From the entries below, transcribe exactly the lines between the line holding "destruct ((m_type u" and the line holding "location, is not", inclusive; skip all other lines.

Data excerpts

+ + +

(** ** Exceptions of the driver *)

(** X20: [compileAndLink] is the only operation that catches an exception of
    the driver: it always returns, with false and the text of the critical
    error as the build log when the attempt was ended by an exception.  An
    exception raised by [glUseProgram( 0 )] ends [deactivateProgram],
    [shutdown] and, on a program that is not linked, [bindState]; ending
    [compileAndLink] at its first call, it leaves the program object as it
    was, neither deleted nor set to 0. *)
Theorem only_compileAndLink_catches
    (d : Driver) (seconds : Z) (s : CShader) (tr : list GLcall) :
  let w := mkWorld s tr in
  (∃ r, result_of (compileAndLink d w) = Returned r) ∧
  (result_of (compileAndLink2 d w) = Thrown →
     result_of (compileAndLink d w) = Returned false ∧
     m_log (shader_after (compileAndLink d w)) = critical_error_log ∧
     calls_after (compileAndLink d w) = calls_after (compileAndLink2 d w)) ∧
  (drv_throws d (glUseProgram 0) = true →
     result_of (deactivateProgram d w) = Thrown ∧
     result_of (shutdown d w) = Thrown ∧
     (m_linked s = false → result_of (bindState d seconds w) = Thrown) ∧
     result_of (compileAndLink d w) = Returned false ∧
     calls_after (compileAndLink d w) = tr ++ [glUseProgram 0] ∧
     m_program (shader_after (compileAndLink d w)) = m_program s ∧
     m_linked (shader_after (compileAndLink d w)) = false).
Proof.
  cbn zeta. unfold compileAndLink, try_catch, result_of, shader_after, calls_after.
  split; [| split].
  - destruct (compileAndLink2 d (mkWorld s tr)) as [[r |] w']; cbn; eauto.
  - destruct (compileAndLink2 d (mkWorld s tr)) as [[r |] w']; cbn; [discriminate |].
    done.
  - intros Hthrow.
    assert (Hd : ∀ s0 tr0, deactivateProgram d (mkWorld s0 tr0)
              = (Thrown, mkWorld (set_attribLocations VertexAttribLocations_default
                                    (set_linked false s0)) (tr0 ++ [glUseProgram 0]))).
    { intros s0 tr0. unfold deactivateProgram. rewrite !bind_modify. cbn [shader calls].
      unfold bind at 1. unfold gl. by rewrite Hthrow. }
    repeat (apply conj).
    + by rewrite Hd.
    + unfold shutdown. rewrite bind_modify. cbn [shader calls].
      unfold bind at 1. by rewrite Hd.
    + intros Hl. unfold bindState. rewrite bind_get. cbn [shader]. rewrite Hl, andb_false_r.
      unfold bind, gl. by rewrite Hthrow.
    + unfold compileAndLink2. unfold bind at 1. by rewrite Hd.
    + unfold compileAndLink2. unfold bind at 1. by rewrite Hd.
    + unfold compileAndLink2. unfold bind at 1. by rewrite Hd.
    + unfold compileAndLink2. unfold bind at 1. by rewrite Hd.
Qed.

(** ** The uniforms the widget edits *)

Lemma type_tables_base (u : CUniform) :
  getBaseType u ≠ BASE_TYPE_SAMPLER ∧
  (getBaseType u ≠ BASE_TYPE_BAD →
     m_type u ∈ known_types ∧ (m_type u ∉ sampler_types) ∧ 1 ≤ getComponentCount u).
Proof.
  pose proof (type_tables_check_all (m_type u)) as H.
  pose proof (getComponentCount_range u) as Hr.
  unfold type_tables_check in H.
  change (getComponentCount (mkCUniform EmptyString (m_type u) 0 []))
    with (getComponentCount u) in H.
  change (getBaseType (mkCUniform EmptyString (m_type u) 0 [])) with (getBaseType u) in H.
  cbn zeta in H.
  rewrite <- !type_in_elem.
  generalize dependent (getComponentCount u). intros count.
  generalize (getBaseType u). intros base.
  generalize (isMatrix (mkCUniform EmptyString (m_type u) 0 [])). intros matrix.
  generalize (getColumnCount (mkCUniform EmptyString (m_type u) 0 [])). intros columns.
  generalize (type_in (m_type u) known_types). intros known.
  generalize (type_in (m_type u) sampler_types). intros sampler.
  intros H Hr.
  repeat (apply andb_true_iff in H as [H ?]).
  destruct (Z.eqb_spec count 0), known, sampler, base;
    try discriminate; repeat (apply conj); try done; try lia.
Qed.

Lemma acceptsUniform_parts (u : CUniform) :
  acceptsUniform u = true ↔
  m_location u ≠ -1 ∧ is_time_variable u = false ∧ getBaseType u ≠ BASE_TYPE_BAD.
Proof.
  unfold acceptsUniform, is_time_variable.
  destruct (type_tables_base u) as (Hs & _).
  destruct (Z.eqb_spec (m_location u) (-1)) as [Hloc | Hloc]; [split; [done | by intros (? & _)] |].
  destruct ((m_type u =? GL_FLOAT) && equal_CaseInsensitive "time" (m_name u));
    [split; [done | by intros (_ & ? & _)] |].
  destruct (isMatrix u); cbn [andb];
    destruct (getBaseType u) eqn:Eb; cbn; split; try done; try (by intros (_ & _ & ?)).
Qed.

(** X21: the widget offers a uniform for editing exactly when it has a
    location, is not the float scalar named "time" and has the base type
    bool, int or float (the matrices among them).  So no sampler and no
    unknown type is offered, [bindState] never overwrites an offered
    uniform, and passes each one to the driver by exactly one call. *)
Theorem acceptsUniform_editable (u : CUniform) (seconds : Z) :
  (acceptsUniform u = true ↔
     m_location u ≠ -1 ∧ is_time_variable u = false ∧ getBaseType u ≠ BASE_TYPE_BAD) ∧
  (acceptsUniform u = true →
     m_type u ∈ known_types ∧ (m_type u ∉ sampler_types) ∧
     1 ≤ getComponentCount u ∧
     updateTimeVariable seconds u = u ∧
     ∃ c, uniform_calls u = [c]).
Proof.
  split; [apply acceptsUniform_parts |].
  intros Ha. apply acceptsUniform_parts in Ha as (Hloc & Htime & Hbase).
  destruct (type_tables_base u) as (_ & Hk). destruct (Hk Hbase) as (Hknown & Hsamp & Hcount).
  repeat (apply conj); try done.
  - unfold updateTimeVariable. by rewrite Htime.
  - unfold uniform_calls. destruct (Z.eqb_spec (m_location u) (-1)); [done |].
    rewrite (applyToGL_call_known u Hknown). by eexists.
Qed.

(** ** The index map *)

Lemma getUniform_run index s tr :
  getUniform index (mkWorld s tr)
  = (Returned (if m_linked s
               then default CUniform_default (uniform_at (m_activeUniforms s) index)
               else CUniform_default), mkWorld s tr).
Proof.
  unfold getUniform, bind, get, ret, uniform_at. cbn [shader].
  destruct (m_linked s); [| done]. cbn [andb].
  destruct (Z.leb_spec 0 index), (Z.ltb_spec index 0); try lia;
    destruct (Z.ltb_spec index (Z.of_nat (length (m_activeUniforms s)))),
             (Z.leb_spec (Z.of_nat (length (m_activeUniforms s))) index); try lia;
    cbn [orb andb default]; try done.
  destruct (lookup_lt_is_Some_2 (m_activeUniforms s) (Z.to_nat index)) as (e & He); [lia |].
  by rewrite He, (list_lookup_total_correct _ _ _ He).
Qed.

Lemma fill_indexMap_run s tr (a n : nat) (indexMap : list Z) :
  m_linked s = true → (a + n ≤ length (m_activeUniforms s))%nat →
  fill_indexMap (Z.of_nat <$> seq a n) indexMap (mkWorld s tr)
  = (Returned (indexMap ++
               (Z.of_nat <$> filter (λ i, acceptsUniform (entry_at s i) = true) (seq a n))),
     mkWorld s tr).
Proof.
  intros Hl. revert a indexMap. induction n as [| n IH]; intros a indexMap Hn.
  - cbn. by rewrite app_nil_r.
  - cbn [seq]. rewrite fmap_cons. cbn [fill_indexMap].
    rewrite (run_bind _ _ _ _ _ (getUniform_run (Z.of_nat a) s tr)), Hl.
    destruct (lookup_lt_is_Some_2 (m_activeUniforms s) a) as (e & He); [lia |].
    assert (Hat : uniform_at (m_activeUniforms s) (Z.of_nat a) = Some e)
      by (by apply uniform_at_lookup).
    rewrite Hat. change (default CUniform_default (Some e)) with e.
    assert (Hentry : entry_at s a = e) by (by apply list_lookup_total_correct).
    destruct (acceptsUniform e) eqn:Ea; cbn [negb].
    + rewrite IH by lia. rewrite filter_cons_True by (by rewrite Hentry).
      rewrite fmap_cons. by rewrite <- app_assoc.
    + rewrite IH by lia. rewrite filter_cons_False by (rewrite Hentry, Ea; discriminate).
      done.
Qed.

(** X22: filling the index map in [readContentFromState] changes nothing and
    makes no call.  The map has no index twice and holds exactly the
    indices at which [getUniform] returns a uniform the widget accepts: an
    index below the number of uniforms of a linked program, never that of
    a sampler, of the time variable or of a uniform without location.
    Without a linked program the map is empty. *)
Theorem readContentFromState_indexMap (s : CShader) (tr : list GLcall) :
  ∃ indexMap,
    readContentFromState (mkWorld s tr) = (Returned indexMap, mkWorld s tr) ∧
    NoDup indexMap ∧
    (∀ i, i ∈ indexMap ↔
          m_linked s = true ∧
          ∃ e, uniform_at (m_activeUniforms s) i = Some e ∧ acceptsUniform e = true) ∧
    (∀ i, i ∈ indexMap →
          ∃ e, getUniform i (mkWorld s tr) = (Returned e, mkWorld s tr) ∧
               m_location e ≠ -1 ∧ is_time_variable e = false ∧
               m_type e ∉ sampler_types) ∧
    (m_linked s = false → indexMap = []).
Proof.
  unfold readContentFromState, getActiveUniforms. rewrite bind_assoc, bind_get. cbn [shader].
  destruct (m_linked s) eqn:Hl; cbn [negb]; rewrite bind_ret.
  2: { exists []. cbn. repeat (apply conj); try done.
       - apply NoDup_nil_2.
       - intros i. split; [intros H; by apply elem_of_nil in H | by intros (? & _)].
       - intros i H. by apply elem_of_nil in H. }
  rewrite Nat2Z.id, (fill_indexMap_run s tr 0 _ [] Hl) by lia. cbn [app].
  eexists. split; [reflexivity |].
  assert (Hmem : ∀ i,
            i ∈ Z.of_nat <$> filter (λ i, acceptsUniform (entry_at s i) = true)
                               (seq 0 (length (m_activeUniforms s))) ↔
            true = true ∧
            ∃ e, uniform_at (m_activeUniforms s) i = Some e ∧ acceptsUniform e = true).
  { intros i. rewrite list_elem_of_fmap. split.
    - intros (k & -> & Hk). apply list_elem_of_filter in Hk as (Hacc & Hk).
      apply elem_of_seq in Hk. split; [done |].
      destruct (lookup_lt_is_Some_2 (m_activeUniforms s) k) as (e & He); [lia |].
      exists e. split; [by apply uniform_at_lookup |].
      unfold entry_at in Hacc. by rewrite (list_lookup_total_correct _ _ _ He) in Hacc.
    - intros (_ & e & He & Hacc). apply uniform_at_Some in He as (H0 & Hlt & Hlk).
      exists (Z.to_nat i). split; [lia |]. apply list_elem_of_filter. split.
      + unfold entry_at. by rewrite (list_lookup_total_correct _ _ _ Hlk).
      + apply elem_of_seq. lia. }
  split; [| split; [exact Hmem | split; [| done]]].
  - apply NoDup_fmap_2; [intros x y; lia |]. apply NoDup_filter, NoDup_seq.
  - intros i Hi. apply Hmem in Hi as (_ & e & He & Hacc). exists e.
    split; [by apply getUniform_linked |].
    apply acceptsUniform_parts in Hacc as (? & ? & Hbase).
    destruct (type_tables_base e) as (_ & Hk). destruct (Hk Hbase) as (_ & ? & _). done.
Qed.


(** ** Editing a component *)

+ + +

#### [Exercise result]
  destruct ((m_type u =? GL_FLOAT) && equal_CaseInsensitive "time" (m_name u));
    [split; [done | by intros (_ & ? & _)] |].
  destruct (isMatrix u); cbn [andb];
    destruct (getBaseType u) eqn:Eb; cbn; split; try done; try (by intros (_ & _ & ?)).
Qed.

(** X21: the widget offers a uniform for editing exactly when it has a
    location, is not the float scalar named "time" and has the base type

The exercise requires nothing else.